Task statement
Which of the lines below contain the string "identifier"? Copy each one.

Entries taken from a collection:
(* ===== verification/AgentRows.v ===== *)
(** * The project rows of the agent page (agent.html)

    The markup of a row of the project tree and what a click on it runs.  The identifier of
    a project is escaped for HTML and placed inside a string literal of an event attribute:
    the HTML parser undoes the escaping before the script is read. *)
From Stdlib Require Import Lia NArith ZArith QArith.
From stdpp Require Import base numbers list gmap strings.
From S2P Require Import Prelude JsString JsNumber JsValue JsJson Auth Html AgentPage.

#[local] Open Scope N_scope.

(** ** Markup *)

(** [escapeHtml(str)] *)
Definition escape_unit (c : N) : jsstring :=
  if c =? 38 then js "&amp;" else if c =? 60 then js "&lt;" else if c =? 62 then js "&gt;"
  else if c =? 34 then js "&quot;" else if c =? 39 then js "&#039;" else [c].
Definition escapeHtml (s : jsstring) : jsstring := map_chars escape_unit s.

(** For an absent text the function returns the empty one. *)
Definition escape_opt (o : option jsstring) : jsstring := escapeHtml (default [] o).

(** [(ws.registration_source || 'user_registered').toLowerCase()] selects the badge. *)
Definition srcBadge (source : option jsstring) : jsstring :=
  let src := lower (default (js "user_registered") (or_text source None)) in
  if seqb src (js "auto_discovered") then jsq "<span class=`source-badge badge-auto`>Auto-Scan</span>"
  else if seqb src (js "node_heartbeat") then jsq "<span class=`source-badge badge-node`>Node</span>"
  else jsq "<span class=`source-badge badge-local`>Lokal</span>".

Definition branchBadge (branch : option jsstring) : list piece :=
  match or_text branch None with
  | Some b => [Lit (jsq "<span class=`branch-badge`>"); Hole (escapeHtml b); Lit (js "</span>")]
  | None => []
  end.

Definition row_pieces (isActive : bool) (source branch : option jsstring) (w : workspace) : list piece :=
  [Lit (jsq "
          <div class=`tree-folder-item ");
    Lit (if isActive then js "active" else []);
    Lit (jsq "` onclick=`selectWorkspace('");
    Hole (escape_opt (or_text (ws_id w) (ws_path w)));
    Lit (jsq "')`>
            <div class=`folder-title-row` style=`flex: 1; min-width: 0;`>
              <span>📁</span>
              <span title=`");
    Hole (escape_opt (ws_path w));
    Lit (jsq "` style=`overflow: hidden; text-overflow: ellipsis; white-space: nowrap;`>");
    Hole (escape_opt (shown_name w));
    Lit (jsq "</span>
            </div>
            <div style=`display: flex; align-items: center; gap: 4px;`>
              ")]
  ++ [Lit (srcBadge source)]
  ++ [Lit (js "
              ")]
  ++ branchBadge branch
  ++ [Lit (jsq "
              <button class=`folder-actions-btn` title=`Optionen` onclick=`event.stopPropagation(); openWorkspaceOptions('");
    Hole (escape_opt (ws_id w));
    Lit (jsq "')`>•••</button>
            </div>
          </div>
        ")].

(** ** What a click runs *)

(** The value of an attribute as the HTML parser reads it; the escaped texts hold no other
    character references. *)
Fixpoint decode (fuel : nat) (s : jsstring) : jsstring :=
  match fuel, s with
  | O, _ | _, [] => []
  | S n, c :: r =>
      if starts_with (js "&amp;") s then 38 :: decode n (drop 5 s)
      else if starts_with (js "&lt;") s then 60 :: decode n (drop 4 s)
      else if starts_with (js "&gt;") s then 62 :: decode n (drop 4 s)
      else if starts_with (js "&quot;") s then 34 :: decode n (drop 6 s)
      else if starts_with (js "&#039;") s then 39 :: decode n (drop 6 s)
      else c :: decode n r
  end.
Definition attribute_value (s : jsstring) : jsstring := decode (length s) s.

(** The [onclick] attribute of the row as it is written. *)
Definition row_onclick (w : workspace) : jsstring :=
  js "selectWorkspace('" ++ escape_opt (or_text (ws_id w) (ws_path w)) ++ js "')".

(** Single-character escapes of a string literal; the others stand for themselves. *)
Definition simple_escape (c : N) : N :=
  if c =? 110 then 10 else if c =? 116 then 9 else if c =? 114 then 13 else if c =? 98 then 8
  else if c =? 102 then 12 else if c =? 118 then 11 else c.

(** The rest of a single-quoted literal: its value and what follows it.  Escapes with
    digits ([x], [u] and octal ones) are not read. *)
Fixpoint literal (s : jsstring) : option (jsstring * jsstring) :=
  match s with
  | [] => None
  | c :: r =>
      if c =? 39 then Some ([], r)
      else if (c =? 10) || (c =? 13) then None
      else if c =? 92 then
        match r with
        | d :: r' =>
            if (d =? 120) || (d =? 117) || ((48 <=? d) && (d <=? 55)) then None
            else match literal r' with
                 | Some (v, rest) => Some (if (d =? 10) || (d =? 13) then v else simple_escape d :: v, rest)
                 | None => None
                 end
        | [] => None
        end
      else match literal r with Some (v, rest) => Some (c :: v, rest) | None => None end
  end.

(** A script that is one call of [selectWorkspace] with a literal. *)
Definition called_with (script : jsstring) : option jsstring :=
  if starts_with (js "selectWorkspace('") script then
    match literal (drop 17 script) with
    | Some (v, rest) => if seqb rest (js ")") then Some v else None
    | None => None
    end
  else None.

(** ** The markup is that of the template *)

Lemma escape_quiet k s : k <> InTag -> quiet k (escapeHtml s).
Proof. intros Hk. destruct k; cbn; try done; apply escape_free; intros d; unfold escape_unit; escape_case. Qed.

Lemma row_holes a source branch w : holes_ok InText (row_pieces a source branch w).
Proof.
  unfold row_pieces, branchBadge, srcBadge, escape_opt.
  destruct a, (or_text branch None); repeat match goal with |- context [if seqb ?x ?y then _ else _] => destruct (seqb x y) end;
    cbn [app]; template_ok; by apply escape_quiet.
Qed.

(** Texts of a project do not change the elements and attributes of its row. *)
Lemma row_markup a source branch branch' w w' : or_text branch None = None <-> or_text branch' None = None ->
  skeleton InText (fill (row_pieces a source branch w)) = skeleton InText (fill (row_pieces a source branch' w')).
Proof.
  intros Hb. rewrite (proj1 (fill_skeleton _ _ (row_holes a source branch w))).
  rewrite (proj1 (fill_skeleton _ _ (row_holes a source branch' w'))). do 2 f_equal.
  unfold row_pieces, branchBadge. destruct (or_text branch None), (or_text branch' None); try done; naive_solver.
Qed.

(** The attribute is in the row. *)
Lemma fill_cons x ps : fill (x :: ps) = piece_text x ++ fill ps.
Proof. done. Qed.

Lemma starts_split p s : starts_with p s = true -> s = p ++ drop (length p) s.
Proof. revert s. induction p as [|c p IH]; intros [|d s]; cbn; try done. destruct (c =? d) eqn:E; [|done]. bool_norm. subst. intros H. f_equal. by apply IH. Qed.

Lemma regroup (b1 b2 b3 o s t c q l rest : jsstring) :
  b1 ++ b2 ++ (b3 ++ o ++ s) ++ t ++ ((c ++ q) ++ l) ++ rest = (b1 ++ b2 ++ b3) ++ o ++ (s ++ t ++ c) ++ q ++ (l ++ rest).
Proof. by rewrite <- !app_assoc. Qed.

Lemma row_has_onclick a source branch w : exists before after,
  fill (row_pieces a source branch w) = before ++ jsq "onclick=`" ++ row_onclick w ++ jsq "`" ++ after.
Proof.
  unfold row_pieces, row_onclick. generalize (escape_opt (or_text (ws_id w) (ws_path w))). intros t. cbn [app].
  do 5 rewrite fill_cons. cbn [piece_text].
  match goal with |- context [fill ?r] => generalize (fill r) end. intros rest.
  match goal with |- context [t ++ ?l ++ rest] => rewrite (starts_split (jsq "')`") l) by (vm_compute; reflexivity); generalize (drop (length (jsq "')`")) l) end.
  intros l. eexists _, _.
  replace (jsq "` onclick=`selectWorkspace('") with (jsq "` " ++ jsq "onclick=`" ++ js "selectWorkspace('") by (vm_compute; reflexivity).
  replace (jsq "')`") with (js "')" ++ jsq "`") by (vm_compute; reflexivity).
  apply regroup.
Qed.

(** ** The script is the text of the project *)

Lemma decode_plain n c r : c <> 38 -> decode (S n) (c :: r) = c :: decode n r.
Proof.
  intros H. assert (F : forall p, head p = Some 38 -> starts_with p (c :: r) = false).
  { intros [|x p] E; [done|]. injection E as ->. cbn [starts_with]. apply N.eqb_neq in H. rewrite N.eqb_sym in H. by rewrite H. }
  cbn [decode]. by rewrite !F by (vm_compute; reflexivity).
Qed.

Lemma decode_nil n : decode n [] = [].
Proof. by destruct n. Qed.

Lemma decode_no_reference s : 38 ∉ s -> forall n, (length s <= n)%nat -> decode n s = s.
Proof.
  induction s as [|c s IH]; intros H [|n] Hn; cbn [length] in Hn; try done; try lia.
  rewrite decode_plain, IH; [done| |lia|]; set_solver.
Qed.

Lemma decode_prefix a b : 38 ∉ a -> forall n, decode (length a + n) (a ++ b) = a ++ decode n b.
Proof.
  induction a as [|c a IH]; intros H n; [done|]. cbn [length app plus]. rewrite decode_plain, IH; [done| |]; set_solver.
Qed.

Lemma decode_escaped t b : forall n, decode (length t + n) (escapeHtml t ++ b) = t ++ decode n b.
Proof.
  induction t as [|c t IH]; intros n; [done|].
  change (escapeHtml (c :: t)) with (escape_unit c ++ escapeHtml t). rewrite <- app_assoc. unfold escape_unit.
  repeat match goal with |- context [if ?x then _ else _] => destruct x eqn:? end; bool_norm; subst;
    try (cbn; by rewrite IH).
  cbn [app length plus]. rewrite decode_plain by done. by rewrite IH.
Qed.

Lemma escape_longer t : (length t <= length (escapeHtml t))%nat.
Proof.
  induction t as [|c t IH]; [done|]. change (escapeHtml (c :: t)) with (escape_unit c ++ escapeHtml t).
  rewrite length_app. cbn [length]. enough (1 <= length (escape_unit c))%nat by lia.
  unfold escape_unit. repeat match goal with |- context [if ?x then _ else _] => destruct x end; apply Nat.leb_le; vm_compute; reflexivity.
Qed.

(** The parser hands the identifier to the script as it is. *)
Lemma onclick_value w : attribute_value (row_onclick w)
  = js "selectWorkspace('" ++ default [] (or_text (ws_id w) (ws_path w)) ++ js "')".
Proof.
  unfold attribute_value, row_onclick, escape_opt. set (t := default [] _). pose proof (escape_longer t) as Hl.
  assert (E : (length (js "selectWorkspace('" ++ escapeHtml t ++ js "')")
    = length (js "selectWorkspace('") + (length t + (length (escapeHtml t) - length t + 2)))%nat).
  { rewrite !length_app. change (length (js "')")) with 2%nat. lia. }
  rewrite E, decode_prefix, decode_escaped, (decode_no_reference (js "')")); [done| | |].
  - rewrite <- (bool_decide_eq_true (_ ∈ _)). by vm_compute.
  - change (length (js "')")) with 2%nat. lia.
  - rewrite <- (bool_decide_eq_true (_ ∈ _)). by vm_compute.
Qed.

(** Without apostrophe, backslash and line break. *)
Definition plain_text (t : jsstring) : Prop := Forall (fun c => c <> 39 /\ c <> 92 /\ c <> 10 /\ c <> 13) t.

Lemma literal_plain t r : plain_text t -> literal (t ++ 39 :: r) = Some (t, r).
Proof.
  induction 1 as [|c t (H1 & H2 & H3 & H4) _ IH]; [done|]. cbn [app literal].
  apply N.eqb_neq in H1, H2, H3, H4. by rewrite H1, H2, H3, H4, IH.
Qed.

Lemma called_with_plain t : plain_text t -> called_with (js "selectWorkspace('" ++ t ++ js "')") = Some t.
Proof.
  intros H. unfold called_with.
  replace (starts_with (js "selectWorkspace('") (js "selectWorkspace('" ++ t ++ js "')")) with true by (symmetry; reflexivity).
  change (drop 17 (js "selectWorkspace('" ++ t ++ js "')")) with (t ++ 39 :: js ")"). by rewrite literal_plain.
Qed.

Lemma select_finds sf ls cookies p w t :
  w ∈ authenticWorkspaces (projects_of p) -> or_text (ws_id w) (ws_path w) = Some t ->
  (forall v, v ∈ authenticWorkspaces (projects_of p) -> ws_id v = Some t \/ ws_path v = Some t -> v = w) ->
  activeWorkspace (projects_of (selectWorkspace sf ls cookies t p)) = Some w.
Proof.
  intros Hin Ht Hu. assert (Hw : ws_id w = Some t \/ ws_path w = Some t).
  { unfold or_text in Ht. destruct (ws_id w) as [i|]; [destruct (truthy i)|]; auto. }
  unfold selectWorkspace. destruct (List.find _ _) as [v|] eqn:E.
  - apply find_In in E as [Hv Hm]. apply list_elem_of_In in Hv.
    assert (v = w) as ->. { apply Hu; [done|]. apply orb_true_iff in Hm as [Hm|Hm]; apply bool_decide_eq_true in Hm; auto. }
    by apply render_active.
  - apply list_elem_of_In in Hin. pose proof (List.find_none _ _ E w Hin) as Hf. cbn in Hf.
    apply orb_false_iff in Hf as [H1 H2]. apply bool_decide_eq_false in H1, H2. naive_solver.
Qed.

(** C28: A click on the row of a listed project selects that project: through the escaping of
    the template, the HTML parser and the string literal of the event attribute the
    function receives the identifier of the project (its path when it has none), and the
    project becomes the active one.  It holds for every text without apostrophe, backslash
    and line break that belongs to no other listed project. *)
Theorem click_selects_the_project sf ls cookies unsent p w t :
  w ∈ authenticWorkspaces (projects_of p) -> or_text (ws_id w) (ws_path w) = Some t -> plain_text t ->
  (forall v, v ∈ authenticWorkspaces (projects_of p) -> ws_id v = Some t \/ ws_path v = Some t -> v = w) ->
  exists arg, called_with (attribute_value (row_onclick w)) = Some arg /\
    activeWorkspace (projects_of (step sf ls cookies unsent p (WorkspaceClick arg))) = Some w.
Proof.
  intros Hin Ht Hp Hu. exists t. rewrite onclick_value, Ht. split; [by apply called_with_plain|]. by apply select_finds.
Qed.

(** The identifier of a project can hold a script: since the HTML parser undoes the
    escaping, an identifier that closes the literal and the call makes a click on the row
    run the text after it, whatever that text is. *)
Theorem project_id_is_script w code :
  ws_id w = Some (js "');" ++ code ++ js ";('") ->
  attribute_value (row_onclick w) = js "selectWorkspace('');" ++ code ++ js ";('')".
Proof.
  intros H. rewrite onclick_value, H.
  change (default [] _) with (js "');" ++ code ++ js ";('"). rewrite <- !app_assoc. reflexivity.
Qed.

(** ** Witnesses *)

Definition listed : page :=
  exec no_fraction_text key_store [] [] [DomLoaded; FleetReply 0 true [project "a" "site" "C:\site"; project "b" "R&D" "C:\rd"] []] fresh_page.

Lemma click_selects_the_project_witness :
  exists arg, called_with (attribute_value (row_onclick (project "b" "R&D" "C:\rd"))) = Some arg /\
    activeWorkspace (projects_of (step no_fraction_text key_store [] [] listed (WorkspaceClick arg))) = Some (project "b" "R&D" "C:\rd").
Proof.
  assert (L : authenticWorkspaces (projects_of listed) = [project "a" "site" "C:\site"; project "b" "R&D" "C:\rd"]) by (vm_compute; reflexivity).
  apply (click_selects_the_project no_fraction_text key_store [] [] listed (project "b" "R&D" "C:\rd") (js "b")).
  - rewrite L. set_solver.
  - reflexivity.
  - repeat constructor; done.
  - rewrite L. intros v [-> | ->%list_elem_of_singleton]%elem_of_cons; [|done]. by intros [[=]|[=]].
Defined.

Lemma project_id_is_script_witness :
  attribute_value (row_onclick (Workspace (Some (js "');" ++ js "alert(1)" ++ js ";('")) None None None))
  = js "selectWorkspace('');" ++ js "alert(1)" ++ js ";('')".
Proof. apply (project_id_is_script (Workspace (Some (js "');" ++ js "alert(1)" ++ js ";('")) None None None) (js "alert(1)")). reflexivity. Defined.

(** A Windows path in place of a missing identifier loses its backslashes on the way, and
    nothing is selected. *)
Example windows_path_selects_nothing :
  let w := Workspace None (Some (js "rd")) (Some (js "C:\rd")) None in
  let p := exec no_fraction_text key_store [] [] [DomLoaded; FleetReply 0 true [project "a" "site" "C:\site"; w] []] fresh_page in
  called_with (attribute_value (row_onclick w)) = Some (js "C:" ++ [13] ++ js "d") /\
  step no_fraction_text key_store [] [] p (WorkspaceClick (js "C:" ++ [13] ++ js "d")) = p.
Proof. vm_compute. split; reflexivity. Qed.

Output below
    The markup of a row of the project tree and what a click on it runs.  The identifier of
(** The parser hands the identifier to the script as it is. *)
    function receives the identifier of the project (its path when it has none), and the
(** The identifier of a project can hold a script: since the HTML parser undoes the
    escaping, an identifier that closes the literal and the call makes a click on the row
(** A Windows path in place of a missing identifier loses its backslashes on the way, and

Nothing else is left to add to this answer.